--- Provided material ---
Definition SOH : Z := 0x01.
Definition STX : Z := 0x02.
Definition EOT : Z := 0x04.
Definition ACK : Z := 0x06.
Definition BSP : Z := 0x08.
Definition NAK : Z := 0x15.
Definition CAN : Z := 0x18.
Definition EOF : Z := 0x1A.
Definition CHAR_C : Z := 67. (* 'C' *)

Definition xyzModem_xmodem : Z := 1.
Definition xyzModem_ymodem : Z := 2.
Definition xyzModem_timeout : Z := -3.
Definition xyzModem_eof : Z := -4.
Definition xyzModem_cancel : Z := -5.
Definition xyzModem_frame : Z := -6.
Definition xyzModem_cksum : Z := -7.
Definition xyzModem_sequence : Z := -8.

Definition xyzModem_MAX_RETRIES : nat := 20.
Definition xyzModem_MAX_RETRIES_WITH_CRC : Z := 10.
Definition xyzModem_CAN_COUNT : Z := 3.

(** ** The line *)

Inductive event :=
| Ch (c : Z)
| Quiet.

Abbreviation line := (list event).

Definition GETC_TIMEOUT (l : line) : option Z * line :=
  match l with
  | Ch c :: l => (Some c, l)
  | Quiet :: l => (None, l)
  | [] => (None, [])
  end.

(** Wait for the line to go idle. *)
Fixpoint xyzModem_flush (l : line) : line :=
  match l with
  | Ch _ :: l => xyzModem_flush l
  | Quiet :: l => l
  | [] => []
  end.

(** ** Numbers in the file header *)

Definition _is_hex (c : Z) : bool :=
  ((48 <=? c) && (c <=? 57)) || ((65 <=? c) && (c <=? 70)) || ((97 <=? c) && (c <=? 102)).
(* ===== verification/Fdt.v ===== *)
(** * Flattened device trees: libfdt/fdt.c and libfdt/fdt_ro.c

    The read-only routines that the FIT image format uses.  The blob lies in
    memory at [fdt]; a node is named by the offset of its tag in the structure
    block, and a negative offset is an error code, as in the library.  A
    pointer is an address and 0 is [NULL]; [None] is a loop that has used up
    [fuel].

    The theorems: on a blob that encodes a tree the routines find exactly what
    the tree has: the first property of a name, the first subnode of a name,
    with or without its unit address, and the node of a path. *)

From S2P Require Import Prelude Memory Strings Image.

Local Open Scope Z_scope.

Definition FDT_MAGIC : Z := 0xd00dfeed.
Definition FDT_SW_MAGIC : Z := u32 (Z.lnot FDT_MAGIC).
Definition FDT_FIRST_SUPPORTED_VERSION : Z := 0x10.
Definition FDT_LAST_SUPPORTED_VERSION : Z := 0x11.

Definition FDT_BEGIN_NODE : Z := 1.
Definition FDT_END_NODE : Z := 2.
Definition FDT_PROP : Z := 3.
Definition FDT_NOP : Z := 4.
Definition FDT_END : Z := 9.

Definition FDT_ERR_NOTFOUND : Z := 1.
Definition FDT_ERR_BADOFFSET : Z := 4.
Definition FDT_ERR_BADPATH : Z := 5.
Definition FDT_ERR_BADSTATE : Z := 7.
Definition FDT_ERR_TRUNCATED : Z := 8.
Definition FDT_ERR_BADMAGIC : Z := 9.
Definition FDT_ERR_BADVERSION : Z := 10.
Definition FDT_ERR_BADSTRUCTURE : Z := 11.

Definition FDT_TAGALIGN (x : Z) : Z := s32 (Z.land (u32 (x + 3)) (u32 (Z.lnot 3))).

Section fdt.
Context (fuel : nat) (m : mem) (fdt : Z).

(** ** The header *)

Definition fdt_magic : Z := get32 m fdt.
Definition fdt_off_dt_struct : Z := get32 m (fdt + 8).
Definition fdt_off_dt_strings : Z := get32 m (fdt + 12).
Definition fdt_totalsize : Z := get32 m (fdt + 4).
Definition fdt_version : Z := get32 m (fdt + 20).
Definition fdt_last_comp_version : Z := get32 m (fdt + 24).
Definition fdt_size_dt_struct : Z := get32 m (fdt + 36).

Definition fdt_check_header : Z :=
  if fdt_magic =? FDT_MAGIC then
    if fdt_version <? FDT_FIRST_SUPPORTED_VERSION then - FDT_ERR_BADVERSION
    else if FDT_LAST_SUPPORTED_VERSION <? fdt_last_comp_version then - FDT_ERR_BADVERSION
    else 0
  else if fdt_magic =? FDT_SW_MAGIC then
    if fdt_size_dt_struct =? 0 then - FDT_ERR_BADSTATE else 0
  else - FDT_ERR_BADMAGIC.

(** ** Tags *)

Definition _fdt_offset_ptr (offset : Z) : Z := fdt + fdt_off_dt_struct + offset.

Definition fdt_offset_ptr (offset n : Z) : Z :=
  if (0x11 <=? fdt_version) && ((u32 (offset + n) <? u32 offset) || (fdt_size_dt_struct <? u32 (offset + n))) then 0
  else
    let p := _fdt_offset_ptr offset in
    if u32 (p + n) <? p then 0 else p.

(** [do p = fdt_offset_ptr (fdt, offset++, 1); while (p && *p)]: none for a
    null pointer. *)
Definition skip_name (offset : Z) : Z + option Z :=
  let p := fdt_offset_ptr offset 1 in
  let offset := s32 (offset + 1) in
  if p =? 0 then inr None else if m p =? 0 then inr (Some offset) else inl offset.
---
--- Provided material ---
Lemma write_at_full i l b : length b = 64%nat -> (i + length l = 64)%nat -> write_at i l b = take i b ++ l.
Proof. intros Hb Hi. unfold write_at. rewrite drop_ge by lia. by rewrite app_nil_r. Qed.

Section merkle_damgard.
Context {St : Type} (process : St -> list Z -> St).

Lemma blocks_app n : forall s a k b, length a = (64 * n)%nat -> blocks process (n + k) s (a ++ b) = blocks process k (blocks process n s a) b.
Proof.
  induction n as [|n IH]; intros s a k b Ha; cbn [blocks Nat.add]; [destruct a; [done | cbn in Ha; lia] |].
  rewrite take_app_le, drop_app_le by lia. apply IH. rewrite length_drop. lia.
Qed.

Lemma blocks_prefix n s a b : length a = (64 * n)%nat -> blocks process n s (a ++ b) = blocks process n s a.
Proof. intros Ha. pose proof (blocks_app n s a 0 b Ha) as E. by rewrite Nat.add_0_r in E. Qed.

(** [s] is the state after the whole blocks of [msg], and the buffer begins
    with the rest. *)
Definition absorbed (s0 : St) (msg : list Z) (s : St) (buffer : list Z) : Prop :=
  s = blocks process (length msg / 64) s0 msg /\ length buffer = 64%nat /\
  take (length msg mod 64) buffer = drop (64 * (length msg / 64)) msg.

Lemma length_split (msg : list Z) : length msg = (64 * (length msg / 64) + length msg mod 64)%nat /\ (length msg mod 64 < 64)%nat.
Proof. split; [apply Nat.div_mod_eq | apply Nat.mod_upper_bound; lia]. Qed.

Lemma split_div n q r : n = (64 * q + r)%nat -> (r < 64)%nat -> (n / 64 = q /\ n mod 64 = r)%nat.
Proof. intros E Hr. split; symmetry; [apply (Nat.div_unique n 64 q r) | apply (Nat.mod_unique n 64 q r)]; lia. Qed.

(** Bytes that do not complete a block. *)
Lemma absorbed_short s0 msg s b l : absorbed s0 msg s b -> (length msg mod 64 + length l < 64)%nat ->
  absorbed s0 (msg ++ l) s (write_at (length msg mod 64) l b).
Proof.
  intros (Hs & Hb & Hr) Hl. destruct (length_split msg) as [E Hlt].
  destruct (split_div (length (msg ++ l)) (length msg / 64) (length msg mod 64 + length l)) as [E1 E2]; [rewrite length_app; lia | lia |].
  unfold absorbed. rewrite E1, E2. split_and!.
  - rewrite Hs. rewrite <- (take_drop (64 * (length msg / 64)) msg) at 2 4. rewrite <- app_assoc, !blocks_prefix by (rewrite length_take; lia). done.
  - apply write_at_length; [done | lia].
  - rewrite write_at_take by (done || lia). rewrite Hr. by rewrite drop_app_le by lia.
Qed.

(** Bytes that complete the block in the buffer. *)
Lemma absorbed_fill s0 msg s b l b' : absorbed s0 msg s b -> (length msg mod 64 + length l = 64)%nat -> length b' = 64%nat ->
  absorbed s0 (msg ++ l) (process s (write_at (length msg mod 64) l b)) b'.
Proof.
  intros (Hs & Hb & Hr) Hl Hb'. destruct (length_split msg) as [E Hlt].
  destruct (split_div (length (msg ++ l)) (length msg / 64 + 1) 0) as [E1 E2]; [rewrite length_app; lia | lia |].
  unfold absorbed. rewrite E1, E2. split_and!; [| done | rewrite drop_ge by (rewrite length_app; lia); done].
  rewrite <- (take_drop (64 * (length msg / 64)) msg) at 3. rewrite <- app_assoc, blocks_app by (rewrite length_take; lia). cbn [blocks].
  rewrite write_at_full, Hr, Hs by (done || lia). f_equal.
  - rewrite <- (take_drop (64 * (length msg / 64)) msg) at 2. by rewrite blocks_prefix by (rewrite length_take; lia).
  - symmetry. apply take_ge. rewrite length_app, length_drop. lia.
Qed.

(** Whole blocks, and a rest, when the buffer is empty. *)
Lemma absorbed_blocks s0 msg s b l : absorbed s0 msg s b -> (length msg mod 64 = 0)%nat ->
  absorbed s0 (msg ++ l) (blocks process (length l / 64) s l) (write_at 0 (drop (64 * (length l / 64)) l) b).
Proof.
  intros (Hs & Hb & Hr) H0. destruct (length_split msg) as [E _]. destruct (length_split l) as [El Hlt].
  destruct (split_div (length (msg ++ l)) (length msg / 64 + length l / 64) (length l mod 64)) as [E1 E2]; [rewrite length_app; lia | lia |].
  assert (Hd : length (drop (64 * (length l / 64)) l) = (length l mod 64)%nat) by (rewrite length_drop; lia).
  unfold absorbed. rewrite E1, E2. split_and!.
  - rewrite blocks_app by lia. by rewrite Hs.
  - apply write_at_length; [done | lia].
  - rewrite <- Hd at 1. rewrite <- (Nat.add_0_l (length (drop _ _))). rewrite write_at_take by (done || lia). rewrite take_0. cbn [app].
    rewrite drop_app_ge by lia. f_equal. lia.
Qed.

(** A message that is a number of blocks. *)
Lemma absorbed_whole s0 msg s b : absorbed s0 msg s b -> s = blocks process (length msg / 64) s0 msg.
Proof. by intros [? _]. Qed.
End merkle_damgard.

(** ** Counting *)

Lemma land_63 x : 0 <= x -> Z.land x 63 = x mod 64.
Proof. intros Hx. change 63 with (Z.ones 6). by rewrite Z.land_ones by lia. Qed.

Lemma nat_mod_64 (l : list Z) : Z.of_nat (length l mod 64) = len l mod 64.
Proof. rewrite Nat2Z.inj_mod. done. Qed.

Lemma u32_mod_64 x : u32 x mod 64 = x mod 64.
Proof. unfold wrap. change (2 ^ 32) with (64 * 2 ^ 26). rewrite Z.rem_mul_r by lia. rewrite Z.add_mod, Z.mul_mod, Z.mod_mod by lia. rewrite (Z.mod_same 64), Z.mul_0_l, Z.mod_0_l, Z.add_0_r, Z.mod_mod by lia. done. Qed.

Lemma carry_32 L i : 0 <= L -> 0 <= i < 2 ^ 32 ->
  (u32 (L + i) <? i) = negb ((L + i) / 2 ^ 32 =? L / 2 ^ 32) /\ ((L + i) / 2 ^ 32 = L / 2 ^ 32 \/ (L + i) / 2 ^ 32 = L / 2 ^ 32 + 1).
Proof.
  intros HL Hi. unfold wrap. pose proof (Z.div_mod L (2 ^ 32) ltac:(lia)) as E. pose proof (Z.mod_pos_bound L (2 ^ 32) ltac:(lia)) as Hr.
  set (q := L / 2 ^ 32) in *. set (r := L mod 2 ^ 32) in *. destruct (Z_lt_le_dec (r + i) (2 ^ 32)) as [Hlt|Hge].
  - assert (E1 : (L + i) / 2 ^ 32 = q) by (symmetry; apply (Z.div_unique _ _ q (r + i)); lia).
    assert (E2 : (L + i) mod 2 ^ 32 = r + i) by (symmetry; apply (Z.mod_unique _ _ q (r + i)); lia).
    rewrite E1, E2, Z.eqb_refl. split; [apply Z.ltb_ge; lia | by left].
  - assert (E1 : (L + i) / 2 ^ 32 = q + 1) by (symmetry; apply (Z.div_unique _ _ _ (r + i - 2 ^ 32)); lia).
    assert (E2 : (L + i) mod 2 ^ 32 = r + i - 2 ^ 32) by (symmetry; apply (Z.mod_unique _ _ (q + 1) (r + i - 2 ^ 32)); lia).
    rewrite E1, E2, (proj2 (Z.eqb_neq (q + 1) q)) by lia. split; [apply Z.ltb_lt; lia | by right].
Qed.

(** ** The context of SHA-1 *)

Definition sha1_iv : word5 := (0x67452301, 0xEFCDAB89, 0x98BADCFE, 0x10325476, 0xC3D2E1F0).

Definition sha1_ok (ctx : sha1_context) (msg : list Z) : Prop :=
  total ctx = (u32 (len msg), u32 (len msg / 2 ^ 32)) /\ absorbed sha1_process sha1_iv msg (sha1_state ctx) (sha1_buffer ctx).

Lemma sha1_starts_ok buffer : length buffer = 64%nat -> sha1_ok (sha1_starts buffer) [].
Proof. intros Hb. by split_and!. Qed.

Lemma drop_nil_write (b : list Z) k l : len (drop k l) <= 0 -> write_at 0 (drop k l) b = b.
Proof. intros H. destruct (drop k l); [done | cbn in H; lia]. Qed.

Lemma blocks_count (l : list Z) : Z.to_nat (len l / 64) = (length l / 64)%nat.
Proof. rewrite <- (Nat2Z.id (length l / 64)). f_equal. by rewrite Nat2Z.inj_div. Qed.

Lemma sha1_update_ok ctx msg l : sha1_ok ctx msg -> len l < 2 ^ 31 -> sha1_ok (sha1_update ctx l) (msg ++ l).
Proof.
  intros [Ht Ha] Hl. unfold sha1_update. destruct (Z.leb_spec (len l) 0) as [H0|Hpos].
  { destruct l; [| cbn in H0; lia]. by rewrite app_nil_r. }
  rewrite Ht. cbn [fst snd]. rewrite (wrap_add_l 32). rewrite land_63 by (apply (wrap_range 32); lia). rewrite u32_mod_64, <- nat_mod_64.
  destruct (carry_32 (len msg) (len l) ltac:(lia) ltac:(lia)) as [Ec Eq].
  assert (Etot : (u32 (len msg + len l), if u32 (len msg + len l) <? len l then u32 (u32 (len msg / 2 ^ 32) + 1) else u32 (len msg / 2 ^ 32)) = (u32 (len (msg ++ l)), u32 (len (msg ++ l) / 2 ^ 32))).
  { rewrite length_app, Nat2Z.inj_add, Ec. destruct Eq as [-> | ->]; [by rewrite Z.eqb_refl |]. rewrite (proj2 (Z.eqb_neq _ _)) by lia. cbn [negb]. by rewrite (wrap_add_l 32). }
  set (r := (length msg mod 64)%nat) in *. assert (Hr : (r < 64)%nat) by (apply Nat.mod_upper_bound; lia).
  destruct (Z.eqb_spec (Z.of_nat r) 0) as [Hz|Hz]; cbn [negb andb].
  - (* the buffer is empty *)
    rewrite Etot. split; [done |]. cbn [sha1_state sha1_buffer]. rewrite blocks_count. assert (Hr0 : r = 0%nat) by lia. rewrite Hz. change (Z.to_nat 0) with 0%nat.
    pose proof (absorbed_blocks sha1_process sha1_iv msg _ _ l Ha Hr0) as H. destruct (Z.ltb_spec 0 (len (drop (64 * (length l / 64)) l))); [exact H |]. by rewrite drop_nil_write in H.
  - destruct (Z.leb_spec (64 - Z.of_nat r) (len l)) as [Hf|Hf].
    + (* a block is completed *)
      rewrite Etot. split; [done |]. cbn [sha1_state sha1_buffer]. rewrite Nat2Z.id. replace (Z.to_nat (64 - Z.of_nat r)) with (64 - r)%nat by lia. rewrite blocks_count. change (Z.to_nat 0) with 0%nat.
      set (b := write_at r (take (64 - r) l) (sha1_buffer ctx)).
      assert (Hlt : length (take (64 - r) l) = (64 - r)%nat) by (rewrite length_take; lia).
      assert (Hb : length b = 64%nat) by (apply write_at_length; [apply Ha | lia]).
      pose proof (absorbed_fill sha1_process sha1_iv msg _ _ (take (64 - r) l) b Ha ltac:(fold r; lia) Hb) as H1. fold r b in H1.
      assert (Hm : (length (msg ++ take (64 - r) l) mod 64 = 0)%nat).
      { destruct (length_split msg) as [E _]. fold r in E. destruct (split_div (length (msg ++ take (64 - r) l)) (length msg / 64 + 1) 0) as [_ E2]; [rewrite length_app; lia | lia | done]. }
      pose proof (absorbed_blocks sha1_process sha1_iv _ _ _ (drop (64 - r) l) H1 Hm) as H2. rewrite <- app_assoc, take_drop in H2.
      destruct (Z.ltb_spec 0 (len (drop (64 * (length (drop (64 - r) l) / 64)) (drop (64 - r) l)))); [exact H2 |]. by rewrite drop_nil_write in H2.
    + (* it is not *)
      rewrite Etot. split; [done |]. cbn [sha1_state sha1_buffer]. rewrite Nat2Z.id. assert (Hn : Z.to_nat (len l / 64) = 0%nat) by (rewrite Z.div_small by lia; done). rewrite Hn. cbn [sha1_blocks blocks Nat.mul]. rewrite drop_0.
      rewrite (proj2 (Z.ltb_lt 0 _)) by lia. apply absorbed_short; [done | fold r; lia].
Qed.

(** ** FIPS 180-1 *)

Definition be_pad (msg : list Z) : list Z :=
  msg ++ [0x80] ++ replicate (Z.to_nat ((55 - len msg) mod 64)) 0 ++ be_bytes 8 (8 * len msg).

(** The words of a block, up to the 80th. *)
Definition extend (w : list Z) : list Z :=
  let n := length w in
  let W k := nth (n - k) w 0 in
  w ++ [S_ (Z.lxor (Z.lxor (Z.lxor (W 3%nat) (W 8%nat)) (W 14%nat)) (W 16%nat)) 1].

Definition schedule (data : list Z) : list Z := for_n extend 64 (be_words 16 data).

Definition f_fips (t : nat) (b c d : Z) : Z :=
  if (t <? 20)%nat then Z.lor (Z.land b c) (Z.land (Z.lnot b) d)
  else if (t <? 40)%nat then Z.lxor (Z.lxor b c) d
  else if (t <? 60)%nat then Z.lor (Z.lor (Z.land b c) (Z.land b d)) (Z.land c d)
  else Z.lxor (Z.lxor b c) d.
---
*What you are asked to do*. The required output is the stretch of entries above from the line containing "(** ** FIPS 180-1 *)" through the line containing "(** The words of a block, up to the 80th. *)", reproduced exactly.

*Answer below*.
(** ** FIPS 180-1 *)

Definition be_pad (msg : list Z) : list Z :=
  msg ++ [0x80] ++ replicate (Z.to_nat ((55 - len msg) mod 64)) 0 ++ be_bytes 8 (8 * len msg).

(** The words of a block, up to the 80th. *)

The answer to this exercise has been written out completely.